I am not a member of the iPod generation. I like my music to be more touchable and tangible; I like CDs, I like cassettes, I like vinyl. I have music in abundance in all of these mediums.

The fact that ‘virtual’ music on a computer can just disappear when the mood takes it was graphically illustrated to me when my computer died and had to be resurrected a few months ago. But it’s more than that: I like to look at album sleeves, read the notes and see the case sitting on the shelf along with its compatriots. I like the smell of vinyl records. I like the car compilation tapes I have made over the years.

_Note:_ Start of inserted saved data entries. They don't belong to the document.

(** The loop over the digits of a numeric reference: the position behind it and its value,
    which is a rune of 32 bits. *)
Fixpoint number_loop (fuel : nat) (hex : bool) (s : list byte) (i : nat) (x : Z) : nat * Z :=
  match fuel with
  | O => (i, x)
  | S fuel =>
      match s !! i with
      | None => (i, x)
      | Some c =>
          let digit := between "0" "9" c in
          if hex && digit then number_loop fuel hex s (S i) (i32 (16 * x + byte.unsigned c - char "0"))
          else if hex && between "a" "f" c then number_loop fuel hex s (S i) (i32 (16 * x + byte.unsigned c - char "a" + 10))
          else if hex && between "A" "F" c then number_loop fuel hex s (S i) (i32 (16 * x + byte.unsigned c - char "A" + 10))
          else if negb hex && digit then number_loop fuel hex s (S i) (i32 (10 * x + byte.unsigned c - char "0"))
          else (if is_char c ";" then S i else i, x)
      end
  end.
(** The loop over the letters of a named reference *)
Fixpoint name_loop (fuel : nat) (s : list byte) (i : nat) : nat :=
  match fuel with
  | O => i
  | S fuel =>
      match s !! i with
      | None => i
      | Some c => if between "a" "z" c || between "A" "Z" c || between "0" "9" c then name_loop fuel s (S i) else if is_char c ";" then S i else i
      end
  end.
Definition named (name : list byte) : Z :=
  if bool_decide (name = str "lt") then char "<" else if bool_decide (name = str "gt") then char ">"
  else if bool_decide (name = str "amp") then char "&" else if bool_decide (name = str "quot") then 34 else 0.

(** Assignments to bytes of the buffer from [dst] on *)
Definition put_bytes (bs : list byte) (dst : nat) (b : list byte) : outcome (list byte) :=
  if Nat.leb (dst + length bs) (length b) then Ok (take dst b ++ bs ++ drop (dst + length bs) b) else Panic.
(** The first byte is copied, and what is behind it is read on. *)
Definition copy_one (b : list byte) (dst src : nat) : outcome (list byte * nat * nat) :=
  match b !! src with
  | Some c => match put_bytes [c] dst b with Ok b => Ok (b, S dst, S src) | Err e => Err e | Panic => Panic end
  | None => Panic
  end.
Definition put_rune (x : Z) (i : nat) (b : list byte) (dst src : nat) : outcome (list byte * nat * nat) :=
  match put_bytes (EncodeRune x) dst b with
  | Ok b => Ok (b, (dst + length (EncodeRune x))%nat, (src + i)%nat)
  | Err e => Err e
  | Panic => Panic
  end.
Definition unescapeEntity (b : list byte) (dst src : nat) : outcome (list byte * nat * nat) :=
  let s := drop src b in
  match s with
  | _ :: c1 :: _ =>
      if is_char c1 "#" then
        if Nat.leb (length s) 3 then copy_one b dst src
        else
          match s !! 2%nat with
          | None => Panic
          | Some c =>
              let hex := is_char c "x" || is_char c "X" in
              let '(i, x) := number_loop (length s) hex s (if hex then 3 else 2) 0 in
              if Nat.leb i 3 then copy_one b dst src
              else if (x =? 0) || (x >=? 0x10ffff) then copy_one b dst src
              else put_rune x i b dst src
          end
      else
        let i := name_loop (length s) s 1 in
        let tagEnd := match s !! (i - 1)%nat with Some c => if is_char c ";" then (i - 1)%nat else i | None => i end in
        let x := named (drop 1 (take tagEnd s)) in
        if negb (x =? 0) then put_rune x i b dst src
        else match put_bytes (take i s) dst b with
             | Ok b => Ok (b, (dst + i)%nat, (src + i)%nat)
             | Err e => Err e
             | Panic => Panic
             end
  | _ => copy_one b dst src
  end.

Fixpoint unescape_loop (fuel : nat) (b : list byte) (dst src : nat) : outcome (list byte) :=
  match fuel with
  | O => Panic
  | S fuel =>
      match b !! src with
      | None => Ok (take dst b)
      | Some c =>
          match (if is_char c "&" then unescapeEntity b dst src else copy_one b dst src) with
          | Ok (b, dst, src) => unescape_loop fuel b dst src
          | Err e => Err e
          | Panic => Panic
          end
      end
  end.
(** The position of the first reference *)
Fixpoint first_amp (b : list byte) : option nat :=
  match b with [] => None | c :: b => if is_char c "&" then Some 0%nat else S <$> first_amp b end.
Definition telegramUnescape (b : list byte) : outcome (list byte) :=
  match first_amp b with
  | None => Ok b
  | Some i => unescape_loop (S (length b)) b i i
  end.

(** ** ascii.go *)

Definition IsDigit (r : Z) : bool := (char "0" <=? r) && (r <=? char "9").
Definition IsLatinLetter (r : Z) : bool := ((char "a" <=? r) && (r <=? char "z")) || ((char "A" <=? r) && (r <=? char "Z")).

(** ** text_utl.go *)

(** strconv.ParseInt(s, 10, 64) and strconv.Atoi: an optional sign and digits *)
Definition digits_value (s : list byte) : option Z :=
  if bool_decide (s = []) then None
  else if forallb (between "0" "9") s then Some (fold_left (fun n c => 10 * n + (byte.unsigned c - char "0")) s 0) else None.
Definition ParseInt (s : list byte) : option Z :=
  let signed (neg : bool) d := match digits_value d with
    | Some n => let n := if neg then - n else n in if bool_decide (is_signed 64 n) then Some n else None
    | None => None
    end in
  match s with
  | c :: d => if is_char c "-" then signed true d else if is_char c "+" then signed false d else signed false s
  | [] => None
  end.

(** [u_id] is [u.Query().Get("id")]. *)
Record url : Type := mkUrl { u_Scheme : list byte; u_Host : list byte; u_Path : list byte; u_id : list byte }.
Class UrlLib : Type := { url_Parse : list byte -> url + error; url_String : url -> list byte; ParseIP : list byte -> bool }.
Definition Resolver : Type := Z -> InputUserClass + error.

Section Html.
Context `{!UrlLib}.

Definition isIPv6 (s : list byte) : bool := existsb (fun c => is_char c ":") s && ParseIP s.
Definition allowedSymbol (c : Z) : bool :=
  IsLatinLetter c || IsDigit c || ((char "&" <=? c) && (c <=? char ".")) || (c =? char "_") || (c =? char "!") || (c =? char "$")
  || (c =? char "~") || (c =? char ";") || (c =? char "=") || (c >? RuneSelf).
Definition validateHostname (u : url) : outcome unit :=
  let ipv6 := isIPv6 (u_Host u) in
  if negb (existsb (fun c => is_char c ".") (u_Host u)) && ipv6 then Err (Errorf "wrong HTTP URL")
  else if ipv6 then Ok tt
  else if forallb allowedSymbol (runes (u_Host u)) then Ok tt else Err (Errorf "disallowed character in URL host").
Definition getURLFormatter (rawURL : list byte) (resolver : Resolver) : outcome Formatter :=
  if bool_decide (rawURL = []) then Err (Errorf "empty URL")
  else
    match url_Parse rawURL with
    | inl u =>
        if bool_decide (u_Scheme u = str "tg") && bool_decide (u_Host u = str "user") then
          match ParseInt (u_id u) with
          | None => Err (Errorf "invalid user ID")
          | Some id =>
              match resolver id with
              | inl user => Ok (MentionName user)
              | inr e => Err (Wrap e "can't resolve user")
              end
          end
        else
          let '(u, rawURL) := if bool_decide (u_Scheme u = [])
            then let u := mkUrl (str "http") (u_Path u) (str "/") (u_id u) in (u, url_String u) else (u, rawURL) in
          match validateHostname u with
          | Ok _ => Ok (TextURL rawURL)
          | Err e => Err e
          | Panic => Panic
          end
    | inr e => Err e
    end.

(** ** options.go *)

Record Options : Type := mkOptions { UserResolver : option Resolver; DisableTelegramEscape : bool }.
(** setDefaults *)
Definition resolver_of (o : Options) : Resolver := default (fun id => inl (InputUser id 0)) (UserResolver o).

(** ** stack.go *)

Record stackElem : Type := mkElem { el_token : Token; el_tag : list byte; el_attr : list byte; el_format : option Formatter }.
Definition push (e : stackElem) (s : list stackElem) : list stackElem := s ++ [e].
Definition pop (s : list stackElem) : option (stackElem * list stackElem) :=
  match last s with Some e => Some (e, take (length s - 1) s) | None => None end.

(** ** parser.go *)

(** A token of the tokenizer: text with its raw bytes, the name of a tag and its
    attributes, the raw bytes of a comment, and the tokens that are ignored. *)
Inductive token : Type :=
| ErrorToken (err : error)
| TextToken (raw text : list byte)
| StartTagToken (name : list byte) (attrs : list (list byte * list byte))
| EndTagToken (name : list byte)
| CommentToken (raw : list byte)
| OtherToken.
Record htmlParser : Type := mkParser { p_builder : Builder; p_stack : list stackElem; p_attr : list (list byte * list byte) }.

(** The map of attributes as the list of its assignments *)
Fixpoint attr_get (k : list byte) (m : list (list byte * list byte)) : option (list byte) :=
  match m with
  | [] => None
  | (k', v) :: m => match attr_get k m with Some v => Some v | None => if bool_decide (k' = k) then Some v else None end
  end.
Definition attr_or_empty (k : list byte) (m : list (list byte * list byte)) : list byte := default [] (attr_get k m).
(** fillAttrs is called when the tag has attributes. *)
Definition fillAttrs (attrs old : list (list byte * list byte)) : list (list byte * list byte) :=
  if bool_decide (attrs = []) then old else attrs.

Definition is_tag (t : list byte) (names : list string) : bool := existsb (fun n => bool_decide (t = str n)) names.
Definition TrimPrefix (p s : list byte) : list byte := if bool_decide (take (length p) s = p) then drop (length p) s else s.
Definition ok_or_nil {A} (r : outcome A) : option A := match r with Ok a => Some a | _ => None end.
(** The language of the nested tag is set on the last element of the stack. *)
Definition set_format (f : Formatter) (s : list stackElem) : list stackElem :=
  alter (fun e => mkElem (el_token e) (el_tag e) (el_attr e) (Some f)) (length s - 1)%nat s.
Lemma sample_clock_ok : clock_ok sample_clock.
Proof. repeat constructor; vm_compute; congruence. Qed.

Lemma sample_selected : selectPubKey (keys sample_client) [RSAFingerprint sample_key] = Ok (Some sample_key).
Proof. vm_compute. reflexivity. Qed.

Lemma exchange_agreement_witness :
  exists cs ss fc fs r r',
    Client_Run (fun _ => true) sample_client (mkFlow sample_rc (map inr ss) [] [] sample_clock empty_cache Canceled) =
      (Ok r, fc) /\ fl_outbox fc = cs /\
    Server_Run sample_rng sample_server (mkFlow sample_rs (map inr cs) [] [] sample_clock empty_cache Canceled) =
      (Ok r', fs) /\ fl_outbox fs = ss /\
    cr_AuthKey r = sr_Key r' /\ cr_ServerSalt r = sr_ServerSalt r' /\ cr_SessionID r = 1 /\
    cr_AuthKey r = WithID (be_split 256 (server_g ^ (1270 * 1271) mod sample_prime)).
Proof.
  apply (exchange_agreement (fun _ => true) sample_rng sample_client sample_server sample_rc sample_rs
    sample_clock sample_clock empty_cache empty_cache Canceled Canceled sample_nonce sample_sn sample_new
    sample_data sample_answer sample_enc sample_pq 89 97 sample_prime 1270 (big_Exp server_g 1270 sample_prime) 1271 1
    sample_clock_ok sample_clock_ok (reach_init _) sample_selected eq_refl).
  - split; vm_compute; congruence.
  - split; vm_compute; congruence.
  - split; vm_compute; congruence.
  - exact sample_prime_ok.
  - exact sample_params_ok.
  - exact sample_server_draws.
  - exact (ex_intro _ _ sample_client_draws).
Defined.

I bought three albums on eBay over the weekend for miniscule amounts to replace some rather ropey tapes that are near the end of their useful lives and would probably – in their wisdom – allow themselves to be eaten by the stereo. But the problem with Internet shopping is that you don’t receive immediate gratification. I can understand why downloading tunes appeals in this context, but I want CDs with cases.

What we need is someone clever to invent a transforming machine, where the seller could load the item in at their end, and send it through the ether to the recipient’s machine. Something like the Flue Powder or Portkeys utilised by Harry Potter. If I’m not mistaken, the Americans have secretly been able to do something of this sort for decades ….

Sunday, July 01, 2007

A night at the races

I returned from Friday’s night at the races with a cold, blisters on my feet and a lighter purse. The cold and blisters were, I believe, caused by my pursuit of glamour despite the intemperate weather. The lighter purse was due to a number of factors, including gin, Pimm’s and having to buy my own ticket.

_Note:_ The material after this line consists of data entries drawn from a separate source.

Lemma NotifyAcks_ok ids s : engine_ok s -> engine_ok (NotifyAcks ids s).
Proof.
  revert s. induction ids as [|id ids IH]; intros s Hok; [done|]. unfold NotifyAcks in *. simpl. apply IH.
  destruct (ack s !! id) as [ch|] eqn:Hid; [|done]. by apply notify_ack_ok.
Qed.

Lemma Notify_ok m a s : engine_ok s -> engine_ok (Notify m a s).
Proof.
  intros [Hrpc Hack Hcl Hcall Hnot Huniq Hwg Hpan].
  assert (forall c, call_ok s c -> handled_ok (notified s ++ [(m, a)]) c) as Hlog.
  { intros c [[H1 H2 H3 H4] _ _ _ _]. split; auto. intros b Hb. apply elem_of_app. left. by apply H3. }
  unfold Notify. destruct (rpc s !! m) as [fn|] eqn:Hm; split; simpl; try done.
  1, 4: intros k c Hk; pose proof (Hcall k c Hk) as Hc; destruct (Hc); split; try done; by apply Hlog.
  - intros i n [Hi|[Hi Hn]]%lookup_app_Some.
    + destruct (Hnot i n Hi) as [Hl Hex]. split; [set_solver|done].
    + apply list_lookup_singleton_Some in Hn as [_ <-]. destruct (Hrpc m fn Hm) as (c & Hc & Hmsg & _).
      split; [set_solver|]. exists c. split_and!; try done. unfold handler_ok. by destruct fn.
  - intros i j n1 n2 k H1 H2 Hin1 Hin2.
    apply lookup_app_Some in H1 as [H1|[_ [_ <-]%list_lookup_singleton_Some]];
      [|by unfold in_handler in Hin1; destruct fn].
    apply lookup_app_Some in H2 as [H2|[_ [_ <-]%list_lookup_singleton_Some]];
      [|by unfold in_handler in Hin2; destruct fn].
    by eapply Huniq.
  - intros i n Hi. destruct (Hnot i n Hi) as [Hl Hex]. split; [set_solver|done].
Qed.

Lemma new_call_ok s req : call_ok s (new_call req).
Proof.
  assert (handled_ok (notified s) (new_call req)); [|split; simpl; try done; by intros []].
  split; simpl; try done; [|lia]. intros a Ha. by apply not_elem_of_nil in Ha.
Qed.

Lemma count_active_app l k : count_active (l ++ k) = count_active l + count_active k.
Proof. induction l as [|c l IH]; simpl; lia. Qed.

Lemma LDo_ok s s' req : engine_ok s -> step (LDo req) s = Some s' -> engine_ok s'.
Proof.
  intros [Hrpc Hack Hcl Hcall Hnot Huniq Hwg Hpan] [= <-].
  assert (forall j c, calls s !! j = Some c -> (calls s ++ [new_call req]) !! j = Some c) as Hkeep.
  { intros j c Hj. by apply lookup_app_l_Some. }
  split; simpl; try done.
  - intros m h (c & ? & ?)%Hrpc. exists c. auto.
  - intros m ch Hm. destruct (Hack m ch Hm) as [? (c & ? & ?)]. split; [done|]. exists c. auto.
  - intros ch (c & ? & ?)%Hcl. exists c. auto.
  - intros k c [Hk|[_ [_ <-]%list_lookup_singleton_Some]]%lookup_app_Some; [by destruct (Hcall k c Hk)|].
    by destruct (new_call_ok s req).
  - intros i n Hi. destruct (Hnot i n Hi) as [? (c & ? & ?)]. split; [done|]. exists c. auto.
  - rewrite count_active_app. simpl. lia.
Qed.

Lemma step_ok l s s' : engine_ok s -> step l s = Some s' -> engine_ok s'.
Proof.
  intros Hok. destruct l as [req|k ch|k e|k|k|m a|i|ids| |]; [by apply LDo_ok|by apply Do_step_ok|simpl..].
  - unfold update_call. destruct (calls s !! k) as [c|] eqn:Hk; simpl; [|done].
    destruct (_ && _) eqn:Hb; simpl; [|done]. intros [= <-].
    apply andb_true_iff in Hb as [Hn%bool_decide_eq_true_1 _]. apply (engine_ok_ctx s k c); try done.
    intros [Hh Hi Hr Hs Hp]. split; simpl; try done; [by eapply handled_ok_same, Hh|by left|].
    eapply pc_ok_mono; [exact Hp|..]; simpl; auto. by rewrite Hn.
  - unfold update_call. destruct (calls s !! k) as [c|] eqn:Hk; simpl; [|done].
    destruct (c_ctx c) as [e|] eqn:Hx; [|done]. destruct (c_retry c) eqn:Hr; [done|]. intros [= <-].
    apply (engine_ok_ctx s k c); try done.
    intros [Hh Hi _ Hs Hp]. split; simpl; try done; [by eapply handled_ok_same, Hh| |by left|by eapply pc_ok_mono].
    intros e' He'%Hi. congruence.
  - unfold update_call. destruct (calls s !! k) as [c|] eqn:Hk; simpl; [|done].
    destruct (c_retry c) as [e|] eqn:Hr; [|done]. destruct (c_inner c) eqn:Hx; [done|]. intros [= <-].
    apply (engine_ok_ctx s k c); try done.
    intros [Hh Hi Hrt Hs Hp]. split; simpl; try done; [by eapply handled_ok_same, Hh|by rewrite Hr|].
    eapply pc_ok_mono; [exact Hp|..]; simpl; auto. by rewrite Hx.
  - intros [= <-]. by apply Notify_ok.
  - by apply handler_step_ok.
  - intros [= <-]. by apply NotifyAcks_ok.
  - intros [= <-]. destruct Hok. split; try done. intros k c Hk. by destruct (eo_call0 k c Hk).
  - intros [= <-]. destruct Hok. split; try done. intros k c Hk. destruct (eo_call0 k c Hk). split; try done.
    by eapply pc_ok_mono.
Qed.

I don’t normally pay to go racing on the night before the Northumberland Plate – my mate usually provides me with free tickets. Somewhere along the line, we managed to cross our wires and he got me tickets for Plate Day itself. Unfortunately, I couldn’t afford to go racing two days in a row – especially with jugs of Pimm’s (or should I say jugs of fruit and ice with a trickle of Pimm’s) costing £15 a shot. One of my friends was determined to drink champagne because she felt her usual pint wouldn’t complement her dress; she saw the price of the champers and stuck to lager.


Jump racing is my sport of choice, so each time I go to a flat meeting, I am bowled over by the Munchkin-esque stature of the jockeys. I am not terribly tall and I did have 3.5in heels on, but these guys barely reached my shoulder. I wonder how many of them are the equivalent of a female size zero and how many eating disorders are hidden under the brightly coloured silks? I wonder if the thrill of galloping home ahead of the opposition makes it worth missing your dinner. I contemplated this as I paid for my Indian takeaway on the way home.